We were all, in all places
A picture of Brazilia, 
a white mansion shining in the jungle
The music is powerful, blessed
In this fine white afternoon
Paying no attention\to our own little brick utopia
Sort & discard
The heavy-footed building
A lazy reach & sigh
These are the papers I need
It begins to thin in the air at dusk
The one, a poet, the other an action.

1o/15/2006

AT THE COUNTY FAIR


AT THE COUNTY FAIR
—for Sharon Doubiago

The carnival straddled a limnal boundary 
between civilization & endless fields of corn. 
A miracle in the bright dust and mirrored lake
deep summer bloomed in cotton candy colors.
For a moment she was screaming,
& laughing against a bright sky
as the Fairest Wheel lifted her
weightless against the burden
of her father’s darkness.

In a constant elegy of ascent & death,
the Fairest Wheel dizzied them up to the stars,
& plunged them in o the dwarfed laps of broken families.
For a moment, she forgot she lived 
the enchanted sleep of Snow White 
where in dreams she rode a carousel pony. 
Between her clenched teeth, not a rose, 
but a blanket emitted a high-pitched sound
as a bright bloom escaped from her gown.

As she loosened herself from the horizon, 
she was forever tumbling against a silken sky.
Her blonde hair, a temporary sun
eclipsed & eclipsing the retextured sunlight.

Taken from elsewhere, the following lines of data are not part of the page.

(** ** One transaction per leg *)

(** C7: Once the hub has sent a transaction for a winner of a task, then over any history
    of board operations, sweeps, settlements, resends, confirmations, failed writes,
    crashes and restarts in which a task is settled only once it is on disk with its
    payouts fixed, and the leg records of one escrow payout are written all or none,
    every transaction it sends for that winner is the same one, and its record stays
    live and on disk until the winner is marked paid or the payout is abandoned as
    never landed. *)
Theorem leg_is_paid_by_one_transaction h0 h1 k tx1 :
  legs_ok h0 -> sends h0 h1 k tx1 ->
  (forall h2, rtc hub_step h1 h2 ->
     (sent_tx (live h2) k = Some (Some tx1) /\ sent_tx (disk h2) k = Some (Some tx1)) \/
     (sent_tx (live h2) k = None /\ sent_tx (disk h2) k = None /\
      exists t, tb_tasks (disk h2) !! k.1 = Some t /\ (is_recipient_paid t k.2 = true \/ status t = PayoutFailed))) /\
  (forall h2 h3 tx2, rtc hub_step h1 h2 -> sends h2 h3 k tx2 -> tx2 = tx1).
Proof.
  intros Hok (Hw & _ & Hk). destruct (works_keeps _ _ Hok Hw) as [Hok1 _].
  assert (Hfix : leg_fixed (disk h1) k tx1) by (by left). split.
  - intros h2 Hs. destruct (hub_steps_keep _ _ Hs Hok1) as [Hok2 Hf]. rewrite (so_agree _ _ Hok2).
    destruct (Hf _ _ Hfix) as [E|(E & Ht)]; [by left|right]. by split_and!.
  - intros h2 h3 tx2 Hs (Hw3 & _ & Hk3). destruct (hub_steps_keep _ _ Hs Hok1) as [Hok2 Hf].
    destruct (works_keeps _ _ Hok2 Hw3) as [_ Hf3]. destruct (Hf3 _ _ (Hf _ _ Hfix)) as [E|(E & _)]; congruence.
Qed.

End machine.

(** * SettleLive: a payout that is sent is concluded

    Each answer of the node that says whether the transaction landed brings a
    leg to its end: paid, or given up after [MAX_PAYOUT_SUBMISSIONS] sends. *)

Lemma pay_leg_owed id t r x :
  task_wf id t -> settled (status t) = true -> (r, x) ∈ owed_payouts t ->
  exists k full credited, pay_leg t r = Ok (LegPaid k full credited).
Proof.
  intros Hwf Hs Ho. pose proof Ho as Ho'. destruct (by_shares (kind t)) eqn:Hb.
  - apply (elem_of_owed_by_shares Hwf r x Hb) in Ho as (s & Hin & Hk & Hsh & Hp).
    pose proof (wf_keys _ _ Hwf) as Hnd. unfold pay_leg. destruct (kind t) as [hm|c|d]; [done| |]; cbn in *.
    + apply list_elem_of_fmap in Hin as ([k a] & -> & Hin). apply elem_of_btree_iter in Hin. cbn in *. subst k.
      rewrite Hin. cbn. rewrite Hsh. rewrite bool_decide_eq_true_2 by eauto. cbn. rewrite Hp. eauto.
    + destruct (answers d) as [|a0 l0] eqn:El; [done|]. rewrite <-El in *. clear Hb.
      destruct (find_answer (answers d) r) as [[i a]|] eqn:Ef.
      * apply find_answer_Some in Ef as [Hi Ha]. cbn.
        assert (answer_slot a = s) as <-.
        { apply (slot_key_unique _ _ _ Hnd); [|done|cbn; congruence]. apply list_elem_of_fmap. exists a. split; [done|].
          by eapply list_elem_of_lookup_2. }
        cbn in Hsh, Hp. rewrite (bool_decide_eq_true_2 (is_Some (ca_share a))) by (rewrite Hsh; eauto). cbn. rewrite Hp. eauto.
      * exfalso. unfold find_answer in Ef. apply list_find_None in Ef. rewrite Forall_forall in Ef.
        apply list_elem_of_fmap in Hin as (a & -> & Ha). by apply (Ef a Ha).
  - apply elem_of_owed in Ho as [Ho _]. rewrite allocated_single in Ho by done.
    destruct (winner t) as [w|] eqn:Hw; [|by apply not_elem_of_nil in Ho]. apply list_elem_of_singleton in Ho as [= <- _].
    unfold pay_leg, winner, by_shares, dispute_winner in *. destruct (kind t) as [hm|c|d]; [|done|].
    + rewrite Hw, bool_decide_eq_true_2 by done. cbn. eauto.
    + destruct (answers d); [|done]. destruct (dispute d) as [z|]; [destruct (d_resolution z) as [[]|]; [..|done]|];
        rewrite ?Hw; (rewrite bool_decide_eq_true_2 by congruence); cbn; eauto.
Qed.

Section live.
Context `{Primitives, HubKeys}.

For a moment she forgot what she was
becoming, a black dahlia.
Dust & parched earth. You could taste it 
in the air, acrid like carbolic soap & sweat.
Soon the rains would come. 

—Maureen Hurley
Walker Creek Ranch, 10/15.2006

Friday, October 13, 2006

Worthless

Worthless, less than, less loss. Loeser. Mary, the teacher, was married to a childhood neighbor. How many degrees of strangeness is that to be in her class in Oakland, where I let slip some geographical minutia. She startled like a deer caught in the headlights (we used to turn off the lights so the deer could cross the road… We grew fond of driving blind on moonlit nights.) She said Keith was my ex husband. I didn't ask how long the X negated the husband part, but I could see there was a fair amount of angst involved. I could tell she thought him worthless. Truth be known Keith was younger than me, and also a little weird. Apparently that turned into a whole lotta weird. Andrea, his genius sister is in a loony bin, and I think, what a colossal waste. What's the use of being a genius if there's no channel for it? What good are numbers to a physicist whose brain is biochemically addled? I know about that kind of life—we come from a long line of addlepated dysfunctional geniuses, and idiots to balance out the equation. Then, there's a rather large group of us with various real and imagined ailments so as to make several relatives hovering dangerously close to the worthless camp. Poor things, succumb to their worst nightmares – as if it was something that could be helped. Call it alcoholism, drug abuse, or being bipolar— the end result is a life rendered worthless because of the purgatorial anguish harbored within the mind. The night before last, I dreamt a nun was flyfishing off a skyscraper. I stood behind her, wondering what the catch of the day was. I opened my eyes wide, but  when I wasn't looking, small white lice had nestled in my eyelashes, obstructing the view.